Quechua, Runa Simi, or runasimi, is a primarily oral indigenous language family spoken principally in the central Andes of South America, including the countries of Argentina, Bolivia, Chile, Colombia, Ecuador, and Peru. Alongside Spanish, it is one of the official languages of Bolivia and Peru. The Incas called their language Runa Simi or runasimi that was later renamed Quechua by colonial Spanish settlers in the 1500s. This was an adaption from the indigenous word qicwa, meaning “temperate valley” and referring to areas in the Andes used for maize cultivation. There are an estimated 10 million speakers of the Quechua language, making it the mostly widely spoken indigenous language in the Americas.
The oldest forms of Quechua were used in Cajamarquilla, Lima. The oldest written records of the language, referred to as quichua, are written by missionary Domingo de Santo Tomás (1499–1570) in Peru in 1538 after he had previously learned the language in Lima. He later compiled the first Quechua grammar guide, Grammatica o arte de la lengua general de los reynos de Perú, and the first book printed in the language. Santo Tomás's works perpetuated the mythical and incorrect origin of the language with the Quechua-speaking people from modern Andahuaylas. Rather, from Lima, the use of the language grew and it was actively employed as a means to unify the Inca Empire. This means that Quechua existed prior to the Incas. Though Quechua consisted of a diverse group of dialects, many of which still exist, its use grew and spread, shaping other indigenous languages such as Mapudungun. Following the Spanish conquest, Quechua was used as the main means of communication between the incoming Spaniards and the Indigenous population, including clergy of the Roman Catholic Church. This adoption as the lingua franca led to the continued expansion and use of the language. Some other written forms of the language include plays, poems quoted in predominantly Spanish texts, and the Huarchiri Manuscript written in 1598, describing the mythology and religion of the valley of Huarchiri. Quechua was banned from public use in Peru in the late 1700s in response to the Túpac Amaru II rebellion in 1780.

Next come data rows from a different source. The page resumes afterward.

(** scheme ":" "//" authority path "?" query "#" fragment, every part
    after the scheme optional, nothing percent-encoded. *)
Definition parse (s : string) : Uri.t :=
  let '(head, rest) := break (any_of [":"; "/"; "?"; "#"]%char) s in
  let '(scheme, s1) :=
    if starts_with ":" rest && truthy head then (head, tail rest)
    else (EmptyString, s) in
  let '(authority, s2) :=
    if starts_with "//" s1
    then break (any_of ["/"; "?"; "#"]%char) (tail (tail s1))
    else (EmptyString, s1) in
  let '(path, s3) := break (any_of ["?"; "#"]%char) s2 in
  let '(query, s4) :=
    if starts_with "?" s3 then break (is_char "#"%char) (tail s3)
    else (EmptyString, s3) in
  {| Uri.scheme := scheme;
     Uri.authority := authority;
     Uri.path := path;
     Uri.query := query;
     Uri.fragment := tail s4 |}.

Definition toString (u : Uri.t) : string :=
  Uri.scheme u ++ ":"
  ++ (if truthy (Uri.authority u) || String.eqb (Uri.scheme u) "file"
      then "//" ++ Uri.authority u else EmptyString)
  ++ Uri.path u
  ++ (if truthy (Uri.query u) then "?" ++ Uri.query u else EmptyString)
  ++ (if truthy (Uri.fragment u) then "#" ++ Uri.fragment u else EmptyString).

Definition file (p : string) : Uri.t :=
  {| Uri.scheme := "file";
     Uri.authority := EmptyString;
     Uri.path := p;
     Uri.query := EmptyString;
     Uri.fragment := EmptyString |}.

(** The text before the last slash, and the text after it. *)
Fixpoint split_last (s : string) : option string * string :=
  match s with
  | EmptyString => (None, EmptyString)
  | String a s' =>
      match split_last s' with
      | (Some d, b) => (Some (String a d), b)
      | (None, b) =>
          if Ascii.eqb a "/" then (Some EmptyString, b)
          else (None, String a b)
      end
  end.

Definition dirname (p : string) : string :=
  match fst (split_last p) with
  | Some d => if truthy d then d else "/"
  | None => "."
  end.

Definition basename (p : string) : string := snd (split_last p).

Definition join (a b : string) : string := a ++ "/" ++ b.

Definition resolve (p : string) : string :=
  if starts_with "/" p then p else join "/home" p.

#[export] Instance host : Host := {|
  uri_toString := toString;
  uri_parse := parse;
  uri_file := file;
  uri_fsPath := Uri.path;
  path_join := join;
  path_dirname := dirname;
  path_basename := basename;
  path_normalize := fun p => p;
  path_resolve := resolve
|}.

(** A highlighter that knows one language and fails on one input. *)
Definition escape_char (a : ascii) : string :=
  if Ascii.eqb a "&" then "&amp;"
  else if Ascii.eqb a "<" then "&lt;"
  else if Ascii.eqb a ">" then "&gt;"
  else if Ascii.eqb a (ascii_of_nat 34) then "&quot;"
  else String a EmptyString.

Fixpoint escape (s : string) : string :=
  match s with
  | EmptyString => EmptyString
  | String a s' => escape_char a ++ escape s'
  end.

#[export] Instance highlighter : Highlighter := {|
  getLanguage := fun l => String.eqb l "js";
  hljs_highlight := fun _ str _ =>
    if String.eqb str "<boom>" then Throws
    else Value ("<span class=hljs-x>" ++ escape str ++ "</span>");
  escapeHtml := escape
|}.

End PlainHost.

(** ** The text form of a URI *)

Module UriText.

Because of Quechua's many dialects, it is considered a language family as opposed to a single language. Classification of all the different kinds of Quechua is complicated, particularly as it lacks written materials and remains a primarily oral tradition. However, Quechua 1, or Quechua B, or Central Quechua of Waywash is spoken primarily in central Peru and along its coast, from Ancach to Huancayo. Varieties include Conchucos, Huaylas, and Huayalla Wanca. Quechua II, or Quechua A, or Peripheral Quechua or Wanp'una, meaning “traveler,” can divided into more subsections where Yungay Quechua or Quechua II A is spoken in the mountains of Peru featuring Cajamarca as its most widely used dialect. This second division also featured Northern Quechua, also known as Runashimi, or Quechua II B spoken in Columbia (referred to as Inga Kichwa), Ecuador (referred to there as Kichwa), and northern Peru. The most used dialects of this division are Chimborazo Highland Quichua and Imbabura Quichua. The final division in this particular linguistic system is Southern Quechua, or Quechua II C, spoken in Argentina, Bolivia, Chile, and the south of Peru. The dialectics most used from this final division are Ayacucho, Cuzco, Puna, and South Bolivian. This final division encompasses the largest number of speakers and most of the limited written sources of the language that do exist. Though linguists sometimes disagree on where various dialects should fall in any given classification system, most do adhere to a basic division of central and peripheral largely based on geographical branches of the language. Since the Spanish conquest of the Inca Empire in the mid-1500s the limited writing of Quechua has been done using the Roman alphabet. Unlike many colonial romance languages, like Spanish, Quechua's adjectives are not gendered and used to describe people like a possession as opposed to an identity.
Quechua words appear in languages like Aymara and Spanish because of extensive long-term contact. These languages bear many similarities, including only having three vowel sounds of a, i, and u. Some Spanish has also been added to the Quechua vocabulary such as “bwenu” from “bueno” and “burru” from “burro.” Contemporary Quechua features about 30 percent Spanish words. Further, some Quechua words have worked their way into English via Spanish including, but not limited to, coca, jerky, llama, and quinoa.